- Assignment
Copy verbatim the block of lines in the entries below whose first line contains "intros [->|?]; [|tauto]." and whose last line contains "apply elem_of_cons in Hy as [->|Hy]; [by". Leave out all other lines.

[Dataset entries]

(* ===== verification/StdSet.v ===== *)
(** std::set over a strict total order: the operations the program uses
    (insert, erase, find, begin, lower_bound, range erase), on the sequence of
    elements an iteration visits.  [TimerQueue] keeps its two timer sets in it.
    The order is a class, with the instance std::pair's operator< builds. *)

From S2P Require Import Prelude.
From Stdlib Require Import Sorted.

(** A comparison that behaves like the operator< of a totally ordered key. *)
Class StrictTotal {A} (ltb : A -> A -> bool) : Prop := {
  ltb_irrefl x : ltb x x = false;
  ltb_trans x y z : ltb x y = true -> ltb y z = true -> ltb x z = true;
  ltb_total x y : ltb x y = false -> ltb y x = false -> x = y;
}.

(** std::pair's operator<: the first components decide, unless neither is
    smaller. *)
Definition pair_ltb {A B} (lt1 : A -> A -> bool) (lt2 : B -> B -> bool)
    (p q : A * B) : bool :=
  lt1 p.1 q.1 || (negb (lt1 q.1 p.1) && lt2 p.2 q.2).

#[export] Instance Zltb_strict : StrictTotal Z.ltb.
Proof. split; intros; rewrite ?Z.ltb_lt, ?Z.ltb_ge in *; lia. Qed.

Section order.
Context {A} (ltb : A -> A -> bool) `{!StrictTotal ltb}.

Lemma ltb_asym x y : ltb x y = true -> ltb y x = false.
Proof.
  intros Hxy. destruct (ltb y x) eqn:Hyx; [|done].
  pose proof (ltb_trans (ltb := ltb) x y x Hxy Hyx) as Hxx.
  by rewrite ltb_irrefl in Hxx.
Qed.

Lemma ltb_trichotomy x y : ltb x y = true \/ x = y \/ ltb y x = true.
Proof.
  destruct (ltb x y) eqn:?; [by left|]. destruct (ltb y x) eqn:?; [by right; right|].
  right; left. by apply (ltb_total (ltb := ltb)).
Qed.
End order.

#[export] Instance pair_strict {A B} (lt1 : A -> A -> bool) (lt2 : B -> B -> bool) :
  StrictTotal lt1 -> StrictTotal lt2 -> StrictTotal (pair_ltb lt1 lt2).
Proof.
  intros H1 H2. unfold pair_ltb. split.
  - intros [a b]. simpl. by rewrite !ltb_irrefl.
  - intros [a b] [c d] [e f]; simpl.
    destruct (ltb_trichotomy lt1 a c) as [Hac|[->|Hac]],
      (ltb_trichotomy lt1 c e) as [Hce|[->|Hce]];
      rewrite ?Hac, ?Hce, ?ltb_irrefl, ?(ltb_asym lt1 _ _ Hac), ?(ltb_asym lt1 _ _ Hce);
      simpl; try done; try (by rewrite (ltb_trans _ _ _ Hac Hce)).
    intros Hbd Hdf. by rewrite (ltb_trans _ _ _ Hbd Hdf).
  - intros [a b] [c d]; simpl. rewrite !orb_false_iff, !andb_false_iff, !negb_false_iff.
    intros [Hac [Hx|Hx]] [Hca [Hy|Hy]]; try congruence.
    f_equal; by apply (ltb_total (ltb := _)).
Qed.

Section stdset.
Context {A} (ltb : A -> A -> bool).

(** insert: a new element goes before the first larger one; an equivalent
    element leaves the set as it is. *)
Fixpoint set_insert (x : A) (s : list A) : list A :=
  match s with
  | [] => [x]
  | y :: s' =>
      if ltb x y then x :: s
      else if ltb y x then y :: set_insert x s'
      else s
  end.

(** erase(key). *)
Fixpoint set_erase (x : A) (s : list A) : list A :=
  match s with
  | [] => []
  | y :: s' =>
      if ltb y x then y :: set_erase x s'
      else if ltb x y then s
      else s'
  end.

(** find(key) != end(). *)
Fixpoint set_mem (x : A) (s : list A) : bool :=
  match s with
  | [] => false
  | y :: s' => if ltb y x then set_mem x s' else negb (ltb x y)
  end.

(** [begin(), lower_bound(key)): the elements smaller than the key. *)
Fixpoint set_below (x : A) (s : list A) : list A :=
  match s with
  | [] => []
  | y :: s' => if ltb y x then y :: set_below x s' else []
  end.

(** [lower_bound(key), end()): what is left once that range is erased. *)
Fixpoint set_from (x : A) (s : list A) : list A :=
  match s with
  | [] => []
  | y :: s' => if ltb y x then set_from x s' else s
  end.

(** The set's representation invariant: strictly increasing. *)
Definition sorted (s : list A) : Prop := StronglySorted (fun x y => ltb x y = true) s.

Context `{!StrictTotal ltb}.

Lemma sorted_nil : sorted [].
Proof. constructor. Qed.

Lemma sorted_cons x s :
  sorted (x :: s) <-> (forall y, y ∈ s -> ltb x y = true) /\ sorted s.
Proof.
  split.
  - intros H. inversion H as [|? ? ? Hall]; subst. split; [|done].
    intros y. rewrite List.Forall_forall in Hall. intros. by apply Hall, list_elem_of_In.
  - intros [? ?]. constructor; [done|]. apply List.Forall_forall. intros.
    by apply H, list_elem_of_In.
Qed.

Lemma elem_of_set_insert x y s : y ∈ set_insert x s <-> y = x \/ y ∈ s.
Proof.
  induction s as [|z s IH]; simpl; [set_solver|].
  destruct (ltb x z) eqn:Hxz; [set_solver|].
  destruct (ltb z x) eqn:Hzx; [set_solver|].
  pose proof (ltb_total x z Hxz Hzx). set_solver.
Qed.

Lemma set_insert_sorted x s : sorted s -> sorted (set_insert x s).
Proof.
  induction s as [|z s IH]; simpl; intros Hs.
  { apply sorted_cons. split; [set_solver | done]. }
  pose proof Hs as Hs0. apply sorted_cons in Hs as [Hz Hs].
  destruct (ltb x z) eqn:Hxz; [|destruct (ltb z x) eqn:Hzx; [|done]].
  - apply sorted_cons. split; [|done]. intros y [->|Hy]%elem_of_cons; [done|].
    apply (ltb_trans x z y); auto.
  - apply sorted_cons. split; [|by apply IH].
    intros y [->|Hy]%elem_of_set_insert; auto.
Qed.

Lemma elem_of_set_erase x y s : sorted s -> (y ∈ set_erase x s <-> y ∈ s /\ y <> x).
Proof.
  induction s as [|z s IH]; simpl; intros Hs; [set_solver|].
  apply sorted_cons in Hs as [Hz Hs]. specialize (IH Hs).
  destruct (ltb z x) eqn:Hzx.
  { rewrite !elem_of_cons, IH. split; [|tauto]. intros [->|?]; [|tauto].
    split; [by left|]. intros ->. by rewrite ltb_irrefl in Hzx. }
  destruct (ltb x z) eqn:Hxz.
  { split; [|tauto]. intros Hy. split; [done|]. intros ->.
    apply elem_of_cons in Hy as [->|Hy]; [by rewrite ltb_irrefl in Hxz|].
    apply Hz in Hy. by rewrite (ltb_asym ltb _ _ Hxz) in Hy. }
  pose proof (ltb_total z x Hzx Hxz) as ->. rewrite elem_of_cons. split; [|naive_solver].
  intros Hy. split; [by right|]. intros ->. apply Hz in Hy. by rewrite ltb_irrefl in Hy.
Qed.

Lemma set_erase_subseteq x y s : y ∈ set_erase x s -> y ∈ s.
Proof.
  induction s as [|z s IH]; simpl; [done|].
  destruct (ltb z x); [set_solver|]. destruct (ltb x z); set_solver.
Qed.

Lemma set_erase_sorted x s : sorted s -> sorted (set_erase x s).
Proof.
  induction s as [|z s IH]; simpl; intros Hs; [done|].
  pose proof Hs as Hs0. apply sorted_cons in Hs as [Hz Hs].
  destruct (ltb z x); [|by destruct (ltb x z)].
  apply sorted_cons. split; [|auto]. intros y Hy. apply Hz. by eapply set_erase_subseteq.
Qed.

Lemma set_mem_spec x s : sorted s -> (set_mem x s = true <-> x ∈ s).
Proof.
  induction s as [|z s IH]; simpl; intros Hs; [by rewrite elem_of_nil|].
  apply sorted_cons in Hs as [Hz Hs]. specialize (IH Hs). rewrite elem_of_cons.
  destruct (ltb z x) eqn:Hzx.
  { rewrite IH. split; [tauto|]. intros [->|?]; [|done]. by rewrite ltb_irrefl in Hzx. }
  destruct (ltb x z) eqn:Hxz; simpl.
  - split; [done|]. intros [->|Hx%Hz]; [by rewrite ltb_irrefl in Hxz | congruence].
  - split; [|done]. intros _. left. by apply (ltb_total (ltb := ltb)).
Qed.

Lemma set_below_from x s : s = set_below x s ++ set_from x s.
Proof.
  induction s as [|z s IH]; simpl; [done|]. destruct (ltb z x); simpl; congruence.
Qed.

Lemma elem_of_set_below x y s :
  sorted s -> (y ∈ set_below x s <-> y ∈ s /\ ltb y x = true).
Proof.
  induction s as [|z s IH]; simpl; intros Hs; [set_solver|].
  apply sorted_cons in Hs as [Hz Hs]. specialize (IH Hs).
  destruct (ltb z x) eqn:Hzx; [rewrite !elem_of_cons, IH; naive_solver|].
  split; [set_solver|]. intros [[->|Hy]%elem_of_cons Hyx]; [congruence|].
  apply Hz in Hy. by rewrite (ltb_trans z y x) in Hzx.
Qed.

Lemma elem_of_set_from x y s :
  sorted s -> (y ∈ set_from x s <-> y ∈ s /\ ltb y x = false).
Proof.
  induction s as [|z s IH]; simpl; intros Hs; [set_solver|].
  apply sorted_cons in Hs as [Hz Hs]. specialize (IH Hs).
  destruct (ltb z x) eqn:Hzx.
  { rewrite IH, elem_of_cons. split; [tauto|]. intros [[->|?] ?]; [congruence|done]. }
  split; [|tauto]. intros Hy. split; [done|].
  apply elem_of_cons in Hy as [->|Hy]; [done|]. destruct (ltb y x) eqn:Hyx; [|done].
  apply Hz in Hy. by rewrite (ltb_trans z y x) in Hzx.
Qed.

Lemma sorted_app s t : sorted (s ++ t) -> sorted s /\ sorted t.
Proof.
  induction s as [|x s IH]; simpl; [intros; split; [constructor|done]|].
  rewrite !sorted_cons. intros [Hx [? ?]%IH]. split; [|done]. split; [|done].
  intros. apply Hx. set_solver.
Qed.

Lemma set_below_sorted x s : sorted s -> sorted (set_below x s).
Proof. rewrite (set_below_from x s) at 1. intros [? _]%sorted_app. done. Qed.

Lemma set_from_sorted x s : sorted s -> sorted (set_from x s).
Proof. rewrite (set_below_from x s) at 1. intros [_ ?]%sorted_app. done. Qed.

Lemma sorted_NoDup s : sorted s -> NoDup s.
Proof.
  induction s as [|x s IH]; [constructor|]. rewrite sorted_cons. intros [Hx ?].
  constructor; [|auto]. intros Hin%Hx. by rewrite ltb_irrefl in Hin.
Qed.

Lemma set_erase_insert x s : x ∉ s -> set_erase x (set_insert x s) = s.
Proof.
  induction s as [|z s IH]; simpl; intros Hx; [by rewrite ltb_irrefl|].
  apply not_elem_of_cons in Hx as [Hne Hx].
  destruct (ltb x z) eqn:Hxz; simpl; [by rewrite ltb_irrefl|].
  destruct (ltb z x) eqn:Hzx; simpl; [rewrite Hzx; f_equal; auto|].
  by destruct Hne; apply (ltb_total (ltb := ltb)).
Qed.

Lemma set_mem_insert x s : sorted s -> set_mem x (set_insert x s) = true.
Proof.
  intros Hs. apply set_mem_spec; [by apply set_insert_sorted|].
  apply elem_of_set_insert. by left.
Qed.

(** begin() is the least element. *)
Lemma sorted_head_least x s y : sorted (x :: s) -> y ∈ x :: s -> y = x \/ ltb x y = true.
Proof. intros [Hx _]%sorted_cons [->|?]%elem_of_cons; auto. Qed.
End stdset.

Create HintDb stdset.
#[export] Hint Resolve set_insert_sorted set_erase_sorted set_from_sorted
  set_below_sorted sorted_nil : stdset.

- Output for this exercise
  { rewrite !elem_of_cons, IH. split; [|tauto]. intros [->|?]; [|tauto].
    split; [by left|]. intros ->. by rewrite ltb_irrefl in Hzx. }
  destruct (ltb x z) eqn:Hxz.
  { split; [|tauto]. intros Hy. split; [done|]. intros ->.
    apply elem_of_cons in Hy as [->|Hy]; [by rewrite ltb_irrefl in Hxz|].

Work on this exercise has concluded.